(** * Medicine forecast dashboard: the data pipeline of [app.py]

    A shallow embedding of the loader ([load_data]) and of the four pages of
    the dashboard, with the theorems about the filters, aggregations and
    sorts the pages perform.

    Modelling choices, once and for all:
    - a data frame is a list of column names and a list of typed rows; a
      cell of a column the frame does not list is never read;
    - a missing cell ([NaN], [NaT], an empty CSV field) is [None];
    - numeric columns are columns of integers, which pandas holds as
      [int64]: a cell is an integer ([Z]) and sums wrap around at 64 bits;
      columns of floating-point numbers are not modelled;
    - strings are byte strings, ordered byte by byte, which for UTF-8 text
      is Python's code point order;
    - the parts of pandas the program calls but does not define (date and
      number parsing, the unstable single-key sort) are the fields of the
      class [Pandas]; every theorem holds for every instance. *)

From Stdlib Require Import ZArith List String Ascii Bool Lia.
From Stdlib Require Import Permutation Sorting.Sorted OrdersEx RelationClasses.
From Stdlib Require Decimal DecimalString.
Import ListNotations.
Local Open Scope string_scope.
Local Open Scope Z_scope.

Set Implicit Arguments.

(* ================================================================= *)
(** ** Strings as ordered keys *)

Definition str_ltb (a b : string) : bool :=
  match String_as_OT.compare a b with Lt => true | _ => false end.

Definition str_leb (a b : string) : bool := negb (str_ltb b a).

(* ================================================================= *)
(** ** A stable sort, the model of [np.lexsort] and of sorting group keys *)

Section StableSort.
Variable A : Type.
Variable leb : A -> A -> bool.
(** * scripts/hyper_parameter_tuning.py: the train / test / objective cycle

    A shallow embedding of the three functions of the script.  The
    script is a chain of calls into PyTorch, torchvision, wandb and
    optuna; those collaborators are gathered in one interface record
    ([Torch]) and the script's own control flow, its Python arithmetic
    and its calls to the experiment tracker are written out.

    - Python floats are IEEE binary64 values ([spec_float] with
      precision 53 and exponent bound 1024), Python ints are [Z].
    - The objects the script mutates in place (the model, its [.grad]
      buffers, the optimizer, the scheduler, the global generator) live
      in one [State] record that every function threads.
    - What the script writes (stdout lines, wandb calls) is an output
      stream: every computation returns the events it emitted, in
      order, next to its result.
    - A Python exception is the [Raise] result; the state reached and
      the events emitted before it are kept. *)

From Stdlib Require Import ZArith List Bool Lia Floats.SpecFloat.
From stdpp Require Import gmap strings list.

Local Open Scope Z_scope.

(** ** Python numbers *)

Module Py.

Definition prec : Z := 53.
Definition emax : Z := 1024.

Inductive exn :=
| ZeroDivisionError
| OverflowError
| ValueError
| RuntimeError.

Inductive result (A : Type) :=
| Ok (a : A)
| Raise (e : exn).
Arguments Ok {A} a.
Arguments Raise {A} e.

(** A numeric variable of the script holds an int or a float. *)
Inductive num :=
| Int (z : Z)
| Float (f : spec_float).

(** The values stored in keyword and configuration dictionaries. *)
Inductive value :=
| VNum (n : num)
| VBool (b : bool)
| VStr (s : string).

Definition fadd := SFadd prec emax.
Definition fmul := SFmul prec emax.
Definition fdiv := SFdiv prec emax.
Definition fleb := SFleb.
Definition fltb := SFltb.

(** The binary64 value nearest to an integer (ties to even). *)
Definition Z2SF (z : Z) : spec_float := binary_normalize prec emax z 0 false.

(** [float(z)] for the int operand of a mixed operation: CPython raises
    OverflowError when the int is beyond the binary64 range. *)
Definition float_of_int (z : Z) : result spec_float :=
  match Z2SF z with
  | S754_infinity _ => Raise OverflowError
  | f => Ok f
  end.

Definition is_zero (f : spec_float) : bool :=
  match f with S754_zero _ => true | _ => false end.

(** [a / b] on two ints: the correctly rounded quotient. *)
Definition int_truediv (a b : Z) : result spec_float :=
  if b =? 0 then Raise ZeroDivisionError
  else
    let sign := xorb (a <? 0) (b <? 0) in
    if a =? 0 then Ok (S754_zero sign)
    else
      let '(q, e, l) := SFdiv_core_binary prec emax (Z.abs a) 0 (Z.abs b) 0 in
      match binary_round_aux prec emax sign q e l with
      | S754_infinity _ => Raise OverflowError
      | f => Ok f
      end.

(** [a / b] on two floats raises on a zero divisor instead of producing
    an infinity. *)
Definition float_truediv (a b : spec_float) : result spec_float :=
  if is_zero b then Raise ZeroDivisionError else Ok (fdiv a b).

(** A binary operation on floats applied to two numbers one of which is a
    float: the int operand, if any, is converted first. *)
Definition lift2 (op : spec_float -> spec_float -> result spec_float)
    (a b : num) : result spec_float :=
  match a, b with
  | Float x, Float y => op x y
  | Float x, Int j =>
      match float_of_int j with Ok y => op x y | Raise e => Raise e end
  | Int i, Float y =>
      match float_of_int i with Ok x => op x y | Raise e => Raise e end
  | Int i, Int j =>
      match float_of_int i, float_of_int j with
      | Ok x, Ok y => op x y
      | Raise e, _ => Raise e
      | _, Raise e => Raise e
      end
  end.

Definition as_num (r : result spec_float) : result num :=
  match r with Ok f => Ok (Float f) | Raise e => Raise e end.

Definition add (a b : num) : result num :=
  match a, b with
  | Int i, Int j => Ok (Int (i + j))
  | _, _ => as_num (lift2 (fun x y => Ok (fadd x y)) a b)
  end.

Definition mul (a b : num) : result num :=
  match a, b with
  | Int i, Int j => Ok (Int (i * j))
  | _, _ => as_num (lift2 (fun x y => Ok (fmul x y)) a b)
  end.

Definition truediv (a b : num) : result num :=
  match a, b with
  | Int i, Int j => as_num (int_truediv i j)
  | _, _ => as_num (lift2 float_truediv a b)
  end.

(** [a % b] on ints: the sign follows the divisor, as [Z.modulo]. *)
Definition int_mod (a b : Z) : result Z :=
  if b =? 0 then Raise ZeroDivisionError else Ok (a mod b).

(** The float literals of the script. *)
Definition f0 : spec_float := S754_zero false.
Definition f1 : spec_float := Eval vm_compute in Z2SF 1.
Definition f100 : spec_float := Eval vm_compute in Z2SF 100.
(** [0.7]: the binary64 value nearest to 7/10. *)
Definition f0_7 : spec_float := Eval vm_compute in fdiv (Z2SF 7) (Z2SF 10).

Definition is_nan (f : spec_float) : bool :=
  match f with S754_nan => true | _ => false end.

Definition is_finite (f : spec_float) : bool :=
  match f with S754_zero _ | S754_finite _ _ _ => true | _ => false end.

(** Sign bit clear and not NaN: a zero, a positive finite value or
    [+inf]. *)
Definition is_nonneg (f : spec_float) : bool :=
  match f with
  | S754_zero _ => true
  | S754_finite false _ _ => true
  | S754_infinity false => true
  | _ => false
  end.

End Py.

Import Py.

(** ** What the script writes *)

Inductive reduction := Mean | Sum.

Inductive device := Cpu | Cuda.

### DESCRIPTION OF THE TASK
Write out the records above again, keeping each one identical to the original.

### YOUR RESPONSE
(** * Medicine forecast dashboard: the data pipeline of [app.py]

    A shallow embedding of the loader ([load_data]) and of the four pages of
    the dashboard, with the theorems about the filters, aggregations and
    sorts the pages perform.

    Modelling choices, once and for all:
    - a data frame is a list of column names and a list of typed rows; a
      cell of a column the frame does not list is never read;
    - a missing cell ([NaN], [NaT], an empty CSV field) is [None];
    - numeric columns are columns of integers, which pandas holds as
      [int64]: a cell is an integer ([Z]) and sums wrap around at 64 bits;
      columns of floating-point numbers are not modelled;
    - strings are byte strings, ordered byte by byte, which for UTF-8 text
      is Python's code point order;
    - the parts of pandas the program calls but does not define (date and
      number parsing, the unstable single-key sort) are the fields of the
      class [Pandas]; every theorem holds for every instance. *)

From Stdlib Require Import ZArith List String Ascii Bool Lia.
From Stdlib Require Import Permutation Sorting.Sorted OrdersEx RelationClasses.
From Stdlib Require Decimal DecimalString.
Import ListNotations.
Local Open Scope string_scope.
Local Open Scope Z_scope.

Set Implicit Arguments.

(* ================================================================= *)
(** ** Strings as ordered keys *)

Definition str_ltb (a b : string) : bool :=
  match String_as_OT.compare a b with Lt => true | _ => false end.

Definition str_leb (a b : string) : bool := negb (str_ltb b a).

(* ================================================================= *)
(** ** A stable sort, the model of [np.lexsort] and of sorting group keys *)

Section StableSort.
Variable A : Type.
Variable leb : A -> A -> bool.
(** * scripts/hyper_parameter_tuning.py: the train / test / objective cycle

    A shallow embedding of the three functions of the script.  The
    script is a chain of calls into PyTorch, torchvision, wandb and
    optuna; those collaborators are gathered in one interface record
    ([Torch]) and the script's own control flow, its Python arithmetic
    and its calls to the experiment tracker are written out.

    - Python floats are IEEE binary64 values ([spec_float] with
      precision 53 and exponent bound 1024), Python ints are [Z].
    - The objects the script mutates in place (the model, its [.grad]
      buffers, the optimizer, the scheduler, the global generator) live
      in one [State] record that every function threads.
    - What the script writes (stdout lines, wandb calls) is an output
      stream: every computation returns the events it emitted, in
      order, next to its result.
    - A Python exception is the [Raise] result; the state reached and
      the events emitted before it are kept. *)

From Stdlib Require Import ZArith List Bool Lia Floats.SpecFloat.
From stdpp Require Import gmap strings list.

Local Open Scope Z_scope.

(** ** Python numbers *)

Module Py.

Definition prec : Z := 53.
Definition emax : Z := 1024.

Inductive exn :=
| ZeroDivisionError
| OverflowError
| ValueError
| RuntimeError.

Inductive result (A : Type) :=
| Ok (a : A)
| Raise (e : exn).
Arguments Ok {A} a.
Arguments Raise {A} e.

(** A numeric variable of the script holds an int or a float. *)
Inductive num :=
| Int (z : Z)
| Float (f : spec_float).

(** The values stored in keyword and configuration dictionaries. *)
Inductive value :=
| VNum (n : num)
| VBool (b : bool)
| VStr (s : string).

Definition fadd := SFadd prec emax.
Definition fmul := SFmul prec emax.
Definition fdiv := SFdiv prec emax.
Definition fleb := SFleb.
Definition fltb := SFltb.

(** The binary64 value nearest to an integer (ties to even). *)
Definition Z2SF (z : Z) : spec_float := binary_normalize prec emax z 0 false.

(** [float(z)] for the int operand of a mixed operation: CPython raises
    OverflowError when the int is beyond the binary64 range. *)
Definition float_of_int (z : Z) : result spec_float :=
  match Z2SF z with
  | S754_infinity _ => Raise OverflowError
  | f => Ok f
  end.

Definition is_zero (f : spec_float) : bool :=
  match f with S754_zero _ => true | _ => false end.

(** [a / b] on two ints: the correctly rounded quotient. *)
Definition int_truediv (a b : Z) : result spec_float :=
  if b =? 0 then Raise ZeroDivisionError
  else
    let sign := xorb (a <? 0) (b <? 0) in
    if a =? 0 then Ok (S754_zero sign)
    else
      let '(q, e, l) := SFdiv_core_binary prec emax (Z.abs a) 0 (Z.abs b) 0 in
      match binary_round_aux prec emax sign q e l with
      | S754_infinity _ => Raise OverflowError
      | f => Ok f
      end.

(** [a / b] on two floats raises on a zero divisor instead of producing
    an infinity. *)
Definition float_truediv (a b : spec_float) : result spec_float :=
  if is_zero b then Raise ZeroDivisionError else Ok (fdiv a b).

(** A binary operation on floats applied to two numbers one of which is a
    float: the int operand, if any, is converted first. *)
Definition lift2 (op : spec_float -> spec_float -> result spec_float)
    (a b : num) : result spec_float :=
  match a, b with
  | Float x, Float y => op x y
  | Float x, Int j =>
      match float_of_int j with Ok y => op x y | Raise e => Raise e end
  | Int i, Float y =>
      match float_of_int i with Ok x => op x y | Raise e => Raise e end
  | Int i, Int j =>
      match float_of_int i, float_of_int j with
      | Ok x, Ok y => op x y
      | Raise e, _ => Raise e
      | _, Raise e => Raise e
      end
  end.

Definition as_num (r : result spec_float) : result num :=
  match r with Ok f => Ok (Float f) | Raise e => Raise e end.

Definition add (a b : num) : result num :=
  match a, b with
  | Int i, Int j => Ok (Int (i + j))
  | _, _ => as_num (lift2 (fun x y => Ok (fadd x y)) a b)
  end.

Definition mul (a b : num) : result num :=
  match a, b with
  | Int i, Int j => Ok (Int (i * j))
  | _, _ => as_num (lift2 (fun x y => Ok (fmul x y)) a b)
  end.

Definition truediv (a b : num) : result num :=
  match a, b with
  | Int i, Int j => as_num (int_truediv i j)
  | _, _ => as_num (lift2 float_truediv a b)
  end.

(** [a % b] on ints: the sign follows the divisor, as [Z.modulo]. *)
Definition int_mod (a b : Z) : result Z :=
  if b =? 0 then Raise ZeroDivisionError else Ok (a mod b).

(** The float literals of the script. *)
Definition f0 : spec_float := S754_zero false.
Definition f1 : spec_float := Eval vm_compute in Z2SF 1.
Definition f100 : spec_float := Eval vm_compute in Z2SF 100.
(** [0.7]: the binary64 value nearest to 7/10. *)
Definition f0_7 : spec_float := Eval vm_compute in fdiv (Z2SF 7) (Z2SF 10).

Definition is_nan (f : spec_float) : bool :=
  match f with S754_nan => true | _ => false end.

Definition is_finite (f : spec_float) : bool :=
  match f with S754_zero _ | S754_finite _ _ _ => true | _ => false end.

(** Sign bit clear and not NaN: a zero, a positive finite value or
    [+inf]. *)
Definition is_nonneg (f : spec_float) : bool :=
  match f with
  | S754_zero _ => true
  | S754_finite false _ _ => true
  | S754_infinity false => true
  | _ => false
  end.

End Py.

Import Py.

(** ** What the script writes *)

Inductive reduction := Mean | Sum.

Inductive device := Cpu | Cuda.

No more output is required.